On the other hand, the most common natural material collagen has been tested for intestinal tissue engineering application. Collagen has excellent biocompatibility, however, its low mechanical properties limits its use as the sole composition of the scaffold. We have previously-prepared scaffolds made of chitosan and collagen. We demonstrated the biocompatibility of chitosan-collagen composite scaffolds in intestinal tissue engineering [
13,
14]. The benefit of using chitosan as a component of our scaffold is its tunable mechanical properties, biocompatibility, controllable degradation rate and, finally, its ability to form porous scaffolds with different shapes. Our previous studies focused on engineering porous chitosan-collagen tubular scaffolds. We demonstrated that gut-derived smooth muscle cells and neurons maintained phenotype, morphology, and function when seeded onto the tubular scaffolds. However, the scaffolds failed to maintain their luminal patency. In this study, we investigated the possibility of increasing the mechanical strength of our scaffolds. We prepared chitosan fibers with a specific alignment. The advantage of our technique is the use of fibers made of the same material as the scaffold itself but in different physical property. Chitosan fibers have been previously used to enhance the mechanical properties of heart valve scaffolds [
21]. In previous applications, small-cut fibers were randomly incorporated within the scaffolds and were able to improve the mechanical properties of the scaffolds. One disadvantage of this technique is the reproducibility of the manufacturing process. The randomness and the inconsistency in the amount of fibers incorporated within the scaffolds increase the variability of the mechanical properties. In our study, the fibers were consistently and uniformly prepared with a certain alignment. The fibers also improved the tensile properties of the tubular scaffolds. The scaffolds with fibers demonstrated mechanical strength similar to native intestine. The burst pressure is a measure of the maximal pressure that the scaffold can withstand before it fails and leaks. The burst pressure in intestinal tissue engineering application is important to ensure that the scaffold does not burst or leak due to luminal pressure. Our results indicated that the fiber-reinforced scaffolds have burst pressure that is almost 50% more than porous scaffolds without fibers.

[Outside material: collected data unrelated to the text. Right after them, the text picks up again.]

(* ===== verification/TransferProofs.v ===== *)
(** * Importing a class is all or nothing

    [class_imported_or_nothing]: whatever fails, an import leaves the tables as they were,
    or creates the class with every exercise, case, limit and file of the archive. Every
    row it writes is new, so that what an earlier step wrote is still there at the end
    ([later]); every object it writes belongs to a row that is new. *)

From S2P Require Import Prelude Effects GoStrings GoPath Sql Catalog Limits LimitsProofs Objects Authoring AuthoringProofs.
From S2P Require Import Archive Exercises Transfer.
From S2P Require SubmissionProofs BatchProofs CommitDb.
Import Transfer(service, import_offering_case, import_exercise, import_file).
Import BatchProofs(segment, FileBasename_segment, FileBasename_idem).
Local Open Scope Z_scope.

Definition exercises_seq := "exercises".

(** ** Keys *)

Lemma file_key_inj2 k1 k2 id1 id2 n1 n2 : int64 id1 -> int64 id2 ->
  file_key k1 id1 n1 = file_key k2 id2 n2 -> k1 = k2 /\ id1 = id2 /\ FileBasename n1 = FileBasename n2.
Proof.
  intros H1 H2 H. assert (Hc : forall i1 i2 r1 r2, int64 i1 -> int64 i2 -> fmt_int i1 +:+ String "/" r1 = fmt_int i2 +:+ String "/" r2 -> i1 = i2 /\ r1 = r2).
  { intros i1 i2 r1 r2 Hi1 Hi2 E. assert (cut_byte "/" (fmt_int i1 +:+ String "/" r1) = Some (fmt_int i1, r1)) as E1 by by apply cut_byte_app, fmt_int_no_byte.
    rewrite E, cut_byte_app in E1 by by apply fmt_int_no_byte. injection E1 as Ef ->. split; [|done]. symmetry. by apply fmt_int_inj. }
  destruct k1, k2; cbn in H; try discriminate H; injection H as H; (apply Hc in H as [-> Hn]; [|done..]); done.
Qed.

Definition file_owned (id : Z) (k : string) : Prop := exists kd n, k = file_key kd id n.

Lemma file_owned_inj id1 id2 k : int64 id1 -> int64 id2 -> file_owned id1 k -> file_owned id2 k -> id1 = id2.
Proof. intros H1 H2 (k1 & n1 & ->) (k2 & n2 & E). by apply file_key_inj2 in E as (_ & ? & _). Qed.

(** The objects of the cases [C] and the files of the exercises [X]. *)
Definition at_ids (C X : Z -> Prop) (bk : string * string) : Prop :=
  (bk.1 = cases_bucket /\ exists id, int64 id /\ C id /\ owned id bk.2) \/
  (bk.1 = files_bucket /\ exists id, int64 id /\ X id /\ file_owned id bk.2).

Lemma at_ids_mono (C C' X X' : Z -> Prop) bk :
  (forall id, C id -> C' id) -> (forall id, X id -> X' id) -> at_ids C X bk -> at_ids C' X' bk.
Proof. intros HC HX [[? (id & ? & ? & ?)]|[? (id & ? & ? & ?)]]; [left|right]; (split; [done|]); exists id; auto. Qed.

Lemma at_ids_disjoint (C C' X X' : Z -> Prop) bk :
  (forall id, C id -> C' id -> False) -> (forall id, X id -> X' id -> False) -> at_ids C X bk -> at_ids C' X' bk -> False.
Proof.
  intros HC HX [[Eb (id & Hi & H & Ho)]|[Eb (id & Hi & H & Ho)]] [[Eb' (id' & Hi' & H' & Ho')]|[Eb' (id' & Hi' & H' & Ho')]];
    try (rewrite Eb in Eb'; discriminate Eb').
  - rewrite (owned_inj id id' _ Hi Hi' Ho Ho') in H. by eapply HC.
  - rewrite (file_owned_inj id id' _ Hi Hi' Ho Ho') in H. by eapply HX.
Qed.

(** ** Tables that only gain rows *)

Record grows (t t' : Tables) : Prop := {
  gr_offerings : t_offerings t ⊆ t_offerings t';
  gr_exercises : t_exercises t ⊆ t_exercises t';
  gr_allowed : t_allowed t ⊆ t_allowed t';
  gr_cases : t_cases t ⊆ t_cases t';
  gr_case_files : t_case_files t ⊆ t_case_files t';
  gr_exercise_limits : t_exercise_limits t ⊆ t_exercise_limits t';
  gr_case_limits : t_case_limits t ⊆ t_case_limits t';
  gr_files : forall k, file_rows k t ⊆ file_rows k t';
  gr_same : t_enrollments t' = t_enrollments t /\ t_languages t' = t_languages t /\ t_commits t' = t_commits t /\
    t_snapshot t' = t_snapshot t /\ t_results t' = t_results t
}.

Lemma grows_refl t : grows t t.
Proof. by split; [reflexivity..| |split_and!]. Qed.

Lemma grows_trans t1 t2 t3 : grows t1 t2 -> grows t2 t3 -> grows t1 t3.
Proof.
  intros [] []. split; [by etrans|by etrans|by etrans|by etrans|by etrans|by etrans|by etrans| |].
  - intros k. etrans; [apply gr_files0|apply gr_files1].
  - destruct gr_same0 as (? & ? & ? & ? & ?), gr_same1 as (? & ? & ? & ? & ?). split_and!; congruence.
Qed.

In conclusion, we showed in this study that chitosan fibers can be developed with a specific and consistent pattern. We incorporated the fibers within tubular chitosan scaffolds. The mechanically reinforced scaffolds had higher tensile properties and burst pressure than scaffolds without fibers. In our case, we found that scaffolds with inner or outer fibers enhanced the mechanical properties of the tubular scaffolds to a similar extent. However, the scaffolds with outer fibers had decreased in wall thickness, which may be a limiting factor during surgical anastomosis with the native tissue and for cell infiltration during the regeneration process. Additionally, the fiber-sandwiched scaffolds have mechanical properties beyond the range of the native intestine, which make them non-suitable for our application. Future studies will be conducted to implant the scaffolds and evaluate their mechanical properties following implantation. This is important to ensure that the implants will maintain their integrity in vivo for long term success.